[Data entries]
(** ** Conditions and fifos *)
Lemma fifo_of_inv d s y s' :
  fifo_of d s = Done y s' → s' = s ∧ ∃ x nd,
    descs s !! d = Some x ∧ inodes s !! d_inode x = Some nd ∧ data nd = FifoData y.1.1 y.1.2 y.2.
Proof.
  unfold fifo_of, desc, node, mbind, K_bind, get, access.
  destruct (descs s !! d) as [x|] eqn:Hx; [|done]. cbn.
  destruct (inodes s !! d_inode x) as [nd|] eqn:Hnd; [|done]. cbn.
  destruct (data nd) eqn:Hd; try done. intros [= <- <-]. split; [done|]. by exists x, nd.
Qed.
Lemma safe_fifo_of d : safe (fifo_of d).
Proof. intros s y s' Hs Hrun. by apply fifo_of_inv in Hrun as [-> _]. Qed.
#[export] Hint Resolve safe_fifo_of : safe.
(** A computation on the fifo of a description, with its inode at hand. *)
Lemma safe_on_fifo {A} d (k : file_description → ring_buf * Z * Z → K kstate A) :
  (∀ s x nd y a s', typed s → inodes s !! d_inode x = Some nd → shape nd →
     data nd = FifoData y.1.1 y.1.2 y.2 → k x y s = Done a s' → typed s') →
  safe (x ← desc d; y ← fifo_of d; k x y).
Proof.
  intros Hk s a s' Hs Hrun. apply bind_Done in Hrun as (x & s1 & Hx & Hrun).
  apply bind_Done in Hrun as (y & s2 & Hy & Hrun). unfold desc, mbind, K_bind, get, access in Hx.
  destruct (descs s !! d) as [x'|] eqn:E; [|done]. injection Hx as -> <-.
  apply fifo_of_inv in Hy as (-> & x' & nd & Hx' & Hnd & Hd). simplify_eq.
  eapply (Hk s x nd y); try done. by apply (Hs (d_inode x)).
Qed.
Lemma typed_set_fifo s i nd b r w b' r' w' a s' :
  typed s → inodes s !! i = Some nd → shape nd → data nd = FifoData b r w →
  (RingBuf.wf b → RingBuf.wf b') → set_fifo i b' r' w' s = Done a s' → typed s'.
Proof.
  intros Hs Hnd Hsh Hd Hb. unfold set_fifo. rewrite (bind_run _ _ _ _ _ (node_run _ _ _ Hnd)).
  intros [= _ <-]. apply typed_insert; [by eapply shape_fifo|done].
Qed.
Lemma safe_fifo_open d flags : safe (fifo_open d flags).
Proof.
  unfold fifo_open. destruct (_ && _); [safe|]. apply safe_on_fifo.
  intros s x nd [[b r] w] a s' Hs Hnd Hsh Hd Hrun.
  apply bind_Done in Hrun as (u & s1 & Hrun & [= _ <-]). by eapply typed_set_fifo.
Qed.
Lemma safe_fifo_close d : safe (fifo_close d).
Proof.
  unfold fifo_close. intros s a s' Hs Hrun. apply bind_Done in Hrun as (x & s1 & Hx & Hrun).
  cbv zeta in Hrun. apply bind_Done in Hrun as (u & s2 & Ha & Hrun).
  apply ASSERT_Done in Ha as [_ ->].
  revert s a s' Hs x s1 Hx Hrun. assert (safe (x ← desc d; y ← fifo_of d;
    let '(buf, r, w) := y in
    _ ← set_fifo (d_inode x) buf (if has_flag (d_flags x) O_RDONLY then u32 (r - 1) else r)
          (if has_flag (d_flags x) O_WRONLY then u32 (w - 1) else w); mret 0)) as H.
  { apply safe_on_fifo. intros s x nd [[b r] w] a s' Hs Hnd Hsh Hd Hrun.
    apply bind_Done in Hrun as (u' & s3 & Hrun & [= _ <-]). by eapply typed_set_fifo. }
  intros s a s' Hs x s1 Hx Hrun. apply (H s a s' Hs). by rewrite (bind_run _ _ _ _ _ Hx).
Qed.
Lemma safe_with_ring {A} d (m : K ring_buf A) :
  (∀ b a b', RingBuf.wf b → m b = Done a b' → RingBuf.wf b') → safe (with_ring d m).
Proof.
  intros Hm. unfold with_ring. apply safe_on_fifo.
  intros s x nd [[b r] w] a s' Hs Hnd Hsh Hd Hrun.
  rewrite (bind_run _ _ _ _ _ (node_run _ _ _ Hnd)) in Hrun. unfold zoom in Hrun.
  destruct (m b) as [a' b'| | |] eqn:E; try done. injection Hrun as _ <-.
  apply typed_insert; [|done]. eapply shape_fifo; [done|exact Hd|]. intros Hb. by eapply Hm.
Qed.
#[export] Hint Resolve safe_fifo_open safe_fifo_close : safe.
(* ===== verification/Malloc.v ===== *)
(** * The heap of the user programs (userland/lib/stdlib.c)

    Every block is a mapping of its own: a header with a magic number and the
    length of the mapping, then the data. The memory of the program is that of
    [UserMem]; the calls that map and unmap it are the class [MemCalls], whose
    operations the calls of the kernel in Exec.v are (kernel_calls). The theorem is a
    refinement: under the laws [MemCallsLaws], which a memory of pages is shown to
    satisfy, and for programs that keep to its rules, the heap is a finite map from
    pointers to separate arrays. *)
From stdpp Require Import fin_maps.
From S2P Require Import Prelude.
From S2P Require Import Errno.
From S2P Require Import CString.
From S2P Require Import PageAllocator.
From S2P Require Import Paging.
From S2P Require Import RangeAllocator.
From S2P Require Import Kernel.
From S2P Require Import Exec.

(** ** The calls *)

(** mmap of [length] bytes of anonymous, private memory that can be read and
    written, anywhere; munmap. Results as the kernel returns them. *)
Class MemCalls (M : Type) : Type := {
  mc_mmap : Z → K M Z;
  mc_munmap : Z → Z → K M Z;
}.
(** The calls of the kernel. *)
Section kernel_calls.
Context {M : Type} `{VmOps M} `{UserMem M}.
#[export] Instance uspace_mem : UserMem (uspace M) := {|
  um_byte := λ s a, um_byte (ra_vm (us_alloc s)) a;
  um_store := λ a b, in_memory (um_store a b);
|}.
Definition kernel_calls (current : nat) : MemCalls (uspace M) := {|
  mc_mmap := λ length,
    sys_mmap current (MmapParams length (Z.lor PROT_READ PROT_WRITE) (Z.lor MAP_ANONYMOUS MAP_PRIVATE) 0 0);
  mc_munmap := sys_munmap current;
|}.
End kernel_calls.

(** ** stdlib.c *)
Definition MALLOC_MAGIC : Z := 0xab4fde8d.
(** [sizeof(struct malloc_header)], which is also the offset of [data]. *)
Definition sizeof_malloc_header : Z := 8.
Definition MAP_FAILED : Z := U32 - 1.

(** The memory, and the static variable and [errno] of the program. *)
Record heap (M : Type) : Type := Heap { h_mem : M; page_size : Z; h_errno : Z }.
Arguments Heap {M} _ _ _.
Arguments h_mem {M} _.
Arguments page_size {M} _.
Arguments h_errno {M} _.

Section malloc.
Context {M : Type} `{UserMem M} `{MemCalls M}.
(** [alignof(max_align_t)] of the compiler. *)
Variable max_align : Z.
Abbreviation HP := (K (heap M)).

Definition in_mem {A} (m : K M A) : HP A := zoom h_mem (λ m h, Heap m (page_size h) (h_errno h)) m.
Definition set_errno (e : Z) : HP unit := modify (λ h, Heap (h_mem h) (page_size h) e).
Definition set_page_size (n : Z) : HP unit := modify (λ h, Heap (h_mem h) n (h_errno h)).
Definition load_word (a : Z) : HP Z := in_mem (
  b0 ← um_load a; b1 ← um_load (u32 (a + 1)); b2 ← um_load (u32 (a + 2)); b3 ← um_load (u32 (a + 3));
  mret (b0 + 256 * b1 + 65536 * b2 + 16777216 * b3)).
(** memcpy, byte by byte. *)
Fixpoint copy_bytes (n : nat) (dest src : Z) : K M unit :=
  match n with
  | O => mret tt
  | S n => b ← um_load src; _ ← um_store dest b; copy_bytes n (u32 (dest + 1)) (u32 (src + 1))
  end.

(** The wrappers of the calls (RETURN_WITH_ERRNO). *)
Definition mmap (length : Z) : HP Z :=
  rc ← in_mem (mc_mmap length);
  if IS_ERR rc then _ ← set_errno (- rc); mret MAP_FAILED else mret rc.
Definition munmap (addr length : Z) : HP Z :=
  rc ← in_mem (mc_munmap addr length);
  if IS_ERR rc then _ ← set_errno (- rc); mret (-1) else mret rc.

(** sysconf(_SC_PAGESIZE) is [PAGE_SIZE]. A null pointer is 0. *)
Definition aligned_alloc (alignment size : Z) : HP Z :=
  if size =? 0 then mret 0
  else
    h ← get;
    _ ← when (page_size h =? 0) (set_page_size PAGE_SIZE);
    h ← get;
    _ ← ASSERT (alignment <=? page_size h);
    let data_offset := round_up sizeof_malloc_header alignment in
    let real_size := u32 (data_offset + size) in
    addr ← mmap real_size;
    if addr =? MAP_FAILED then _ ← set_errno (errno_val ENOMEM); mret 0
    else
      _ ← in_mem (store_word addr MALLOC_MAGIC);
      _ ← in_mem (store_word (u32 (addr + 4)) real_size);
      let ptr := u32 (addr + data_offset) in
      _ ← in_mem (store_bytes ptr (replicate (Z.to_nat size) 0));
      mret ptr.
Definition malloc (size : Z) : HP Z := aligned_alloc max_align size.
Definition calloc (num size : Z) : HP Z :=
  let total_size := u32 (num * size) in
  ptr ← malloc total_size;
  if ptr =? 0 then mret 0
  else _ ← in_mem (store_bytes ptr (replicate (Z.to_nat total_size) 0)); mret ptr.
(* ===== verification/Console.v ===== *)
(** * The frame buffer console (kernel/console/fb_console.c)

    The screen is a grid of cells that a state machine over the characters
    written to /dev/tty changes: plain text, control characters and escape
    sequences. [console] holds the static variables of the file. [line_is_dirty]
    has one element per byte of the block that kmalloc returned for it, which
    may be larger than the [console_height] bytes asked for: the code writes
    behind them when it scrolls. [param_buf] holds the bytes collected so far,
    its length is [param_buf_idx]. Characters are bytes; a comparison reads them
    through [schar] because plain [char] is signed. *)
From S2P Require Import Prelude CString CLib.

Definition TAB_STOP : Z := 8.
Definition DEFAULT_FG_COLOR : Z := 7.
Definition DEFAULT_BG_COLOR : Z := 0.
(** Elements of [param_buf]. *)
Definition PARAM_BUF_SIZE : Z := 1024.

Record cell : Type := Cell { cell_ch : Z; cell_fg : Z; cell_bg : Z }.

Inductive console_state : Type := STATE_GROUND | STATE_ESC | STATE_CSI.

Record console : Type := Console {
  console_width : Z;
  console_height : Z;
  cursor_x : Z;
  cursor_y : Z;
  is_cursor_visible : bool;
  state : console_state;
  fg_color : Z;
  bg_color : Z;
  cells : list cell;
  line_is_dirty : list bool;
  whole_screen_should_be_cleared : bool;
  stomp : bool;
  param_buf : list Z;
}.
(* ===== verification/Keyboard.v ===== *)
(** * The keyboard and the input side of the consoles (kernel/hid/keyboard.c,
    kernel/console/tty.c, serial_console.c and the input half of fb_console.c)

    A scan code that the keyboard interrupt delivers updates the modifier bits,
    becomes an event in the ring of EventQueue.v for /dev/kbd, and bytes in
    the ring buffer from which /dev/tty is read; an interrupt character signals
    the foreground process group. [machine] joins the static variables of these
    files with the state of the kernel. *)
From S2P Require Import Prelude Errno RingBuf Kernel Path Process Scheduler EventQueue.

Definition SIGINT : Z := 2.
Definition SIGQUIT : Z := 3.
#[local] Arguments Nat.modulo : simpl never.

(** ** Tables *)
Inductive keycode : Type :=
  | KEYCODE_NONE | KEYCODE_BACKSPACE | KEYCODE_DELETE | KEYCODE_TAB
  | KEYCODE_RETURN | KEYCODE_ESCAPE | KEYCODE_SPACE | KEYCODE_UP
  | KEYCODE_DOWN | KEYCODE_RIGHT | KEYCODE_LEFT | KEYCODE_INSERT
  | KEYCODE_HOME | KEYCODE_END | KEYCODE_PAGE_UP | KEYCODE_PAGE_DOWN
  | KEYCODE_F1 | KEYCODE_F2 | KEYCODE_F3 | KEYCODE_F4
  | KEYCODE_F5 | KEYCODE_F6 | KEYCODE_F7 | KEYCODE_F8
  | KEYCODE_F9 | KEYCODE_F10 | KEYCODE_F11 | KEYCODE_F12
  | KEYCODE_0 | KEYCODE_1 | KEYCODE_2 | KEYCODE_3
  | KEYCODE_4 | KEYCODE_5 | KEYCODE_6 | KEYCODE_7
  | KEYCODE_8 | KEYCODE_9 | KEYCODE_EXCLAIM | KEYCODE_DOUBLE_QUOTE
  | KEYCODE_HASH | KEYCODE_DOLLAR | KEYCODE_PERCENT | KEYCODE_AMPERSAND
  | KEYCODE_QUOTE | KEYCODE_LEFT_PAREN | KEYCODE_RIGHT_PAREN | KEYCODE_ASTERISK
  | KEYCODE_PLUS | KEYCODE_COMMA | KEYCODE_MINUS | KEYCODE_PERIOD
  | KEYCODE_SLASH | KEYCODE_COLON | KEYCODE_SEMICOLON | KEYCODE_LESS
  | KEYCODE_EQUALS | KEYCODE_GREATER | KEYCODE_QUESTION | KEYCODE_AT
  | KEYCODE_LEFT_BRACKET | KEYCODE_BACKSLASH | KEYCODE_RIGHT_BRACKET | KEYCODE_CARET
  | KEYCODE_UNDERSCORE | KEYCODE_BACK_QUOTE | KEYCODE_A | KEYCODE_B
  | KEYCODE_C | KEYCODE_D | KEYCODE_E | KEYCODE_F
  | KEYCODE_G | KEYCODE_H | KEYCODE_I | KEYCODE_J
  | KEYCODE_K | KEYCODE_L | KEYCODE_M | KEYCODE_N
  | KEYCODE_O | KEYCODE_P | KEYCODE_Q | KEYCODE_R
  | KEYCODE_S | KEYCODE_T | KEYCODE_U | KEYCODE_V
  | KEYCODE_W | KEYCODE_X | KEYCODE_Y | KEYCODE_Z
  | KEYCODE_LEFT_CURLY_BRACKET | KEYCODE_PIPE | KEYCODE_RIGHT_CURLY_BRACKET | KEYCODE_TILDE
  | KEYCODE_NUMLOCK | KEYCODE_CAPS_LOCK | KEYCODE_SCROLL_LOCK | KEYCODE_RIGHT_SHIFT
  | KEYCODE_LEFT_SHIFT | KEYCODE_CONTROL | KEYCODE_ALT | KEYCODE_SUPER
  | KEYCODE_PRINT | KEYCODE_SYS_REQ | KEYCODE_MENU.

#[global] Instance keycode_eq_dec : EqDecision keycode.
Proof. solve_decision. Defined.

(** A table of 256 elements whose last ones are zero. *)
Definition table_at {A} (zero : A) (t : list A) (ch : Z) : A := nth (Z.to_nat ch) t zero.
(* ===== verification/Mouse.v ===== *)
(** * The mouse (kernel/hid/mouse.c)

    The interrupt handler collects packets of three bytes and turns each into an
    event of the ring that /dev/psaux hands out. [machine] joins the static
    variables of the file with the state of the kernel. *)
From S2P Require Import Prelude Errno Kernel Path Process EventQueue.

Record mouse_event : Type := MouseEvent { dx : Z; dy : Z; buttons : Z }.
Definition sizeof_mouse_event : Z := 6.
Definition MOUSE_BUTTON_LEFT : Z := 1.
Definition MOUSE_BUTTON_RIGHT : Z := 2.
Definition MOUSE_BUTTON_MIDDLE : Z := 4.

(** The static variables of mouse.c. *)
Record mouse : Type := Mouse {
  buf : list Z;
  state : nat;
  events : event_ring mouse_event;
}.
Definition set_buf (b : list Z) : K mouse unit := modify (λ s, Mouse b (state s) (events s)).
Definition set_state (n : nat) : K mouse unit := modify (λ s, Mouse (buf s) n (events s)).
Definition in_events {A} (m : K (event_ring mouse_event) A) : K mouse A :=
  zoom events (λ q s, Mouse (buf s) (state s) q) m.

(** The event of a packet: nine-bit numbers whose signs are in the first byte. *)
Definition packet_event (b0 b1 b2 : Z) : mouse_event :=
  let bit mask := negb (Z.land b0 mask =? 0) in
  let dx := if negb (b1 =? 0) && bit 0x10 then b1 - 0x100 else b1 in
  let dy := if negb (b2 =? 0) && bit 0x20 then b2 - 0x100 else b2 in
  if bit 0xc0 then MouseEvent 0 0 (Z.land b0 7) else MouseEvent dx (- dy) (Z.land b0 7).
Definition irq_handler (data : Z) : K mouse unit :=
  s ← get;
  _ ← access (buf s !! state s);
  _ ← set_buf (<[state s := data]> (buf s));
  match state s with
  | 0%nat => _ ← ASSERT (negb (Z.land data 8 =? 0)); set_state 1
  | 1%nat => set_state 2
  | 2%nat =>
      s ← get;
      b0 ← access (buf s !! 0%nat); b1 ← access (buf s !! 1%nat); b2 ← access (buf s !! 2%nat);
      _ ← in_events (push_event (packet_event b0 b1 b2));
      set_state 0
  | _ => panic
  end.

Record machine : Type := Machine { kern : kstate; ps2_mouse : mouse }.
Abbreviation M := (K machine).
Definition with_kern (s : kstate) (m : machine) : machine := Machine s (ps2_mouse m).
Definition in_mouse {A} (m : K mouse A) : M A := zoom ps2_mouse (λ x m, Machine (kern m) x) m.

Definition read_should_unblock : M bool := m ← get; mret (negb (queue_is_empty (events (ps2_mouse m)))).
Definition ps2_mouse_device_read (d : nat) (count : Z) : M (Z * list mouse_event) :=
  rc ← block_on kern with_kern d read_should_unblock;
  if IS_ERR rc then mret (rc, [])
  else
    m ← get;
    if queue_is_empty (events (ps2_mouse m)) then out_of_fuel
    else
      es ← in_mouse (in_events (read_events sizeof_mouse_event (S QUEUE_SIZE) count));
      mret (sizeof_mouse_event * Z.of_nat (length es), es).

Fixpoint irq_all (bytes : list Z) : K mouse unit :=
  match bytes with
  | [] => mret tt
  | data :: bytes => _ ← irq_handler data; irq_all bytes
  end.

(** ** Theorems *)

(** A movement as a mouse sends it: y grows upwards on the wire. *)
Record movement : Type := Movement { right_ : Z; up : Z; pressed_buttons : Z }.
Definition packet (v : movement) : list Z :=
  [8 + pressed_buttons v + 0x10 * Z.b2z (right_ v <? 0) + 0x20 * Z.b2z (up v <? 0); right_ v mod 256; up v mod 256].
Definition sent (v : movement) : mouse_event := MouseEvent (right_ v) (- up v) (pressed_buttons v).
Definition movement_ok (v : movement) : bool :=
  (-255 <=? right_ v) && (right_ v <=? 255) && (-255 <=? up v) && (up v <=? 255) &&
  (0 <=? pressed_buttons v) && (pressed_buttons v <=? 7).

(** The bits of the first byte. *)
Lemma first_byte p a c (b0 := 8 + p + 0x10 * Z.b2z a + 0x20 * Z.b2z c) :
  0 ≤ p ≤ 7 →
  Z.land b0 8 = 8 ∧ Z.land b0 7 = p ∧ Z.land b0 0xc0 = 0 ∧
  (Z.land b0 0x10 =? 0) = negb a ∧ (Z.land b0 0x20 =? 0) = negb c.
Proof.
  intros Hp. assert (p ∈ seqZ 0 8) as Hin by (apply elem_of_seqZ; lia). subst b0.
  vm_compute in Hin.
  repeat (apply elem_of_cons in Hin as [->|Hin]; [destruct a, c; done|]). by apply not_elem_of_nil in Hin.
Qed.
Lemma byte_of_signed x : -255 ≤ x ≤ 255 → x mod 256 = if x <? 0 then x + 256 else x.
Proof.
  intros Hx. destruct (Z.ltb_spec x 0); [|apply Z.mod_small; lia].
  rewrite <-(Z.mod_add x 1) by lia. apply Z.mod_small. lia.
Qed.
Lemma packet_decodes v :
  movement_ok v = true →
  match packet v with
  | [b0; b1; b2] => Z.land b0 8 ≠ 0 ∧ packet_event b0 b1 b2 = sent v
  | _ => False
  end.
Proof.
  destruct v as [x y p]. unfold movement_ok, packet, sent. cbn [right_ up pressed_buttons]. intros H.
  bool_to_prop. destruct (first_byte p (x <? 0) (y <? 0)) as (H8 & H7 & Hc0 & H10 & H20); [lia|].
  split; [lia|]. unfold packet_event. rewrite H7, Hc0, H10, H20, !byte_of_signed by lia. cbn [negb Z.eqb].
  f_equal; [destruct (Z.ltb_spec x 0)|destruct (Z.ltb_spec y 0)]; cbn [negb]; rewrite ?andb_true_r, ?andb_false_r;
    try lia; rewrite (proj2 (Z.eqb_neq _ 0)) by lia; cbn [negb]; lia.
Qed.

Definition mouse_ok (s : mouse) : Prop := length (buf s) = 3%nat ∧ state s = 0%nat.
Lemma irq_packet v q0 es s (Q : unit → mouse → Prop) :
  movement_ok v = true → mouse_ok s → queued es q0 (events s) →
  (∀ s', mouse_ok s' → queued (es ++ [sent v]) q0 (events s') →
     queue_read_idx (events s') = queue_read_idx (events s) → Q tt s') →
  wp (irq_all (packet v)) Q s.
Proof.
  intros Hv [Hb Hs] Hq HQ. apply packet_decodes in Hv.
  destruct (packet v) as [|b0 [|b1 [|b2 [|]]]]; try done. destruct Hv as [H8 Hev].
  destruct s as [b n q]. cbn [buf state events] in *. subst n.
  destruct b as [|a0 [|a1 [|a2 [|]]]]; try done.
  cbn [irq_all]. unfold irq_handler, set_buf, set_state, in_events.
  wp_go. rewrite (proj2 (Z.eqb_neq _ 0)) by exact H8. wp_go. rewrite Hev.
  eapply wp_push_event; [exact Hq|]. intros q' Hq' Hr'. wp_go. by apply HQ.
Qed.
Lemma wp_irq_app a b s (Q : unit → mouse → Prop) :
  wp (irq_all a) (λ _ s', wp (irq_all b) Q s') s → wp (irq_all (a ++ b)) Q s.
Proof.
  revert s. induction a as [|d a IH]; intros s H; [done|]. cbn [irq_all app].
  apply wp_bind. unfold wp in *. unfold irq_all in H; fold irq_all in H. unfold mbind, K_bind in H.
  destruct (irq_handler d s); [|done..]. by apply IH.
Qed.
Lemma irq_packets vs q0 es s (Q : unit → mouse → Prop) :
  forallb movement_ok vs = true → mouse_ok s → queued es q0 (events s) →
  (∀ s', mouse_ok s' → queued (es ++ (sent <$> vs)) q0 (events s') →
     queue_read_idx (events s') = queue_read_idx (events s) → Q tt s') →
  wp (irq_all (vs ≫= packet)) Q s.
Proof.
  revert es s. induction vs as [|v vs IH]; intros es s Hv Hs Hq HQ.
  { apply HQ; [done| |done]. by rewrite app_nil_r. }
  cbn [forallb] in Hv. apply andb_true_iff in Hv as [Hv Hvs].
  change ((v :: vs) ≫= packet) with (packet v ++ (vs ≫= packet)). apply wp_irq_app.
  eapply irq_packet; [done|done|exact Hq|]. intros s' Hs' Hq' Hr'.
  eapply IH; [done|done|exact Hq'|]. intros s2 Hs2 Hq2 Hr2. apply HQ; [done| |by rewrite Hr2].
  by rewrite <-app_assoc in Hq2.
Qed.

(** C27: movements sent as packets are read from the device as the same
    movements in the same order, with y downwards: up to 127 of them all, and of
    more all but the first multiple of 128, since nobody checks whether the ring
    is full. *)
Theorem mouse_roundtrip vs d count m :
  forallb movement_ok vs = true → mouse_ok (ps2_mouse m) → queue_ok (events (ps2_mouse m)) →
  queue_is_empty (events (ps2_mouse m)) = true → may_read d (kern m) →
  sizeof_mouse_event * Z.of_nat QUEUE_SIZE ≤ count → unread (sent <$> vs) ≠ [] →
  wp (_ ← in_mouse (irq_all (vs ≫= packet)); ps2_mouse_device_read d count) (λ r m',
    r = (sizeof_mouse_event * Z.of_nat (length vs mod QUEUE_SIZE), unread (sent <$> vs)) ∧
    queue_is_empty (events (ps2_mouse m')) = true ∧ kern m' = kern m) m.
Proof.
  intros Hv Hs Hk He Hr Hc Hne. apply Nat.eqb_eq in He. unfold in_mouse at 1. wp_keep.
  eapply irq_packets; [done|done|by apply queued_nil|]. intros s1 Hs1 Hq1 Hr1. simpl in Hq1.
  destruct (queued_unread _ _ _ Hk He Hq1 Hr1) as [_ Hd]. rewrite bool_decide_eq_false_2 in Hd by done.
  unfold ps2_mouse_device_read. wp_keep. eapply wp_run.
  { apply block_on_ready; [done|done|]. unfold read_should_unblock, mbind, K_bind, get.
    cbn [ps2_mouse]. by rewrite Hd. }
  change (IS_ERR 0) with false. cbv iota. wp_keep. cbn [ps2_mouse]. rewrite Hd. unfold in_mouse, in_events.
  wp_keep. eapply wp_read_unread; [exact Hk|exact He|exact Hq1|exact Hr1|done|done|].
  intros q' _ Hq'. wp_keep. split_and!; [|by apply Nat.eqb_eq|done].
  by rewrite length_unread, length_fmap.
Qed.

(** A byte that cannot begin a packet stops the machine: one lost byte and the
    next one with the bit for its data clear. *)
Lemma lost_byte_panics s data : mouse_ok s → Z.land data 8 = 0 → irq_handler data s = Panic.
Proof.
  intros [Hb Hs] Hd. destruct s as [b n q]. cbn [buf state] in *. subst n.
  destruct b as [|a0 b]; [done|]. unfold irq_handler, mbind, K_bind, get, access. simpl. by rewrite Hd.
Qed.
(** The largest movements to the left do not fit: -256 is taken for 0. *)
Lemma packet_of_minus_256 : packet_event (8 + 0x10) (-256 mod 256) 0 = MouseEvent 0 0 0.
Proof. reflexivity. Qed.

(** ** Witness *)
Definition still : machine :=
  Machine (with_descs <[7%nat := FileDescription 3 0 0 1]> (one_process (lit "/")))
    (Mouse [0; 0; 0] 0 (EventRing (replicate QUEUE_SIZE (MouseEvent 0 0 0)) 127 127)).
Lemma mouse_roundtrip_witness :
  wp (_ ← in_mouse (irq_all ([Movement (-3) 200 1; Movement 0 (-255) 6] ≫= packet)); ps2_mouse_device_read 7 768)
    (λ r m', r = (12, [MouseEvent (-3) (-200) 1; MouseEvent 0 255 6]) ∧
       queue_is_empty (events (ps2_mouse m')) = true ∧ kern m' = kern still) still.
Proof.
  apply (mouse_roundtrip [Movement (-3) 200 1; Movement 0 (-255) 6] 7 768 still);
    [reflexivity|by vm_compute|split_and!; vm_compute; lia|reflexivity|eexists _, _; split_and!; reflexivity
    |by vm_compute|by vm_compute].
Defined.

What you will do →
Produce only the lines from the line containing "(** ** Tables *)" through the line containing "KEYCODE_Y | KEYCODE_Z", inclusive of both, exactly as they stand in the entries above.

Response box →
(** ** Tables *)
Inductive keycode : Type :=
  | KEYCODE_NONE | KEYCODE_BACKSPACE | KEYCODE_DELETE | KEYCODE_TAB
  | KEYCODE_RETURN | KEYCODE_ESCAPE | KEYCODE_SPACE | KEYCODE_UP
  | KEYCODE_DOWN | KEYCODE_RIGHT | KEYCODE_LEFT | KEYCODE_INSERT
  | KEYCODE_HOME | KEYCODE_END | KEYCODE_PAGE_UP | KEYCODE_PAGE_DOWN
  | KEYCODE_F1 | KEYCODE_F2 | KEYCODE_F3 | KEYCODE_F4
  | KEYCODE_F5 | KEYCODE_F6 | KEYCODE_F7 | KEYCODE_F8
  | KEYCODE_F9 | KEYCODE_F10 | KEYCODE_F11 | KEYCODE_F12
  | KEYCODE_0 | KEYCODE_1 | KEYCODE_2 | KEYCODE_3
  | KEYCODE_4 | KEYCODE_5 | KEYCODE_6 | KEYCODE_7
  | KEYCODE_8 | KEYCODE_9 | KEYCODE_EXCLAIM | KEYCODE_DOUBLE_QUOTE
  | KEYCODE_HASH | KEYCODE_DOLLAR | KEYCODE_PERCENT | KEYCODE_AMPERSAND
  | KEYCODE_QUOTE | KEYCODE_LEFT_PAREN | KEYCODE_RIGHT_PAREN | KEYCODE_ASTERISK
  | KEYCODE_PLUS | KEYCODE_COMMA | KEYCODE_MINUS | KEYCODE_PERIOD
  | KEYCODE_SLASH | KEYCODE_COLON | KEYCODE_SEMICOLON | KEYCODE_LESS
  | KEYCODE_EQUALS | KEYCODE_GREATER | KEYCODE_QUESTION | KEYCODE_AT
  | KEYCODE_LEFT_BRACKET | KEYCODE_BACKSLASH | KEYCODE_RIGHT_BRACKET | KEYCODE_CARET
  | KEYCODE_UNDERSCORE | KEYCODE_BACK_QUOTE | KEYCODE_A | KEYCODE_B
  | KEYCODE_C | KEYCODE_D | KEYCODE_E | KEYCODE_F
  | KEYCODE_G | KEYCODE_H | KEYCODE_I | KEYCODE_J
  | KEYCODE_K | KEYCODE_L | KEYCODE_M | KEYCODE_N
  | KEYCODE_O | KEYCODE_P | KEYCODE_Q | KEYCODE_R
  | KEYCODE_S | KEYCODE_T | KEYCODE_U | KEYCODE_V
  | KEYCODE_W | KEYCODE_X | KEYCODE_Y | KEYCODE_Z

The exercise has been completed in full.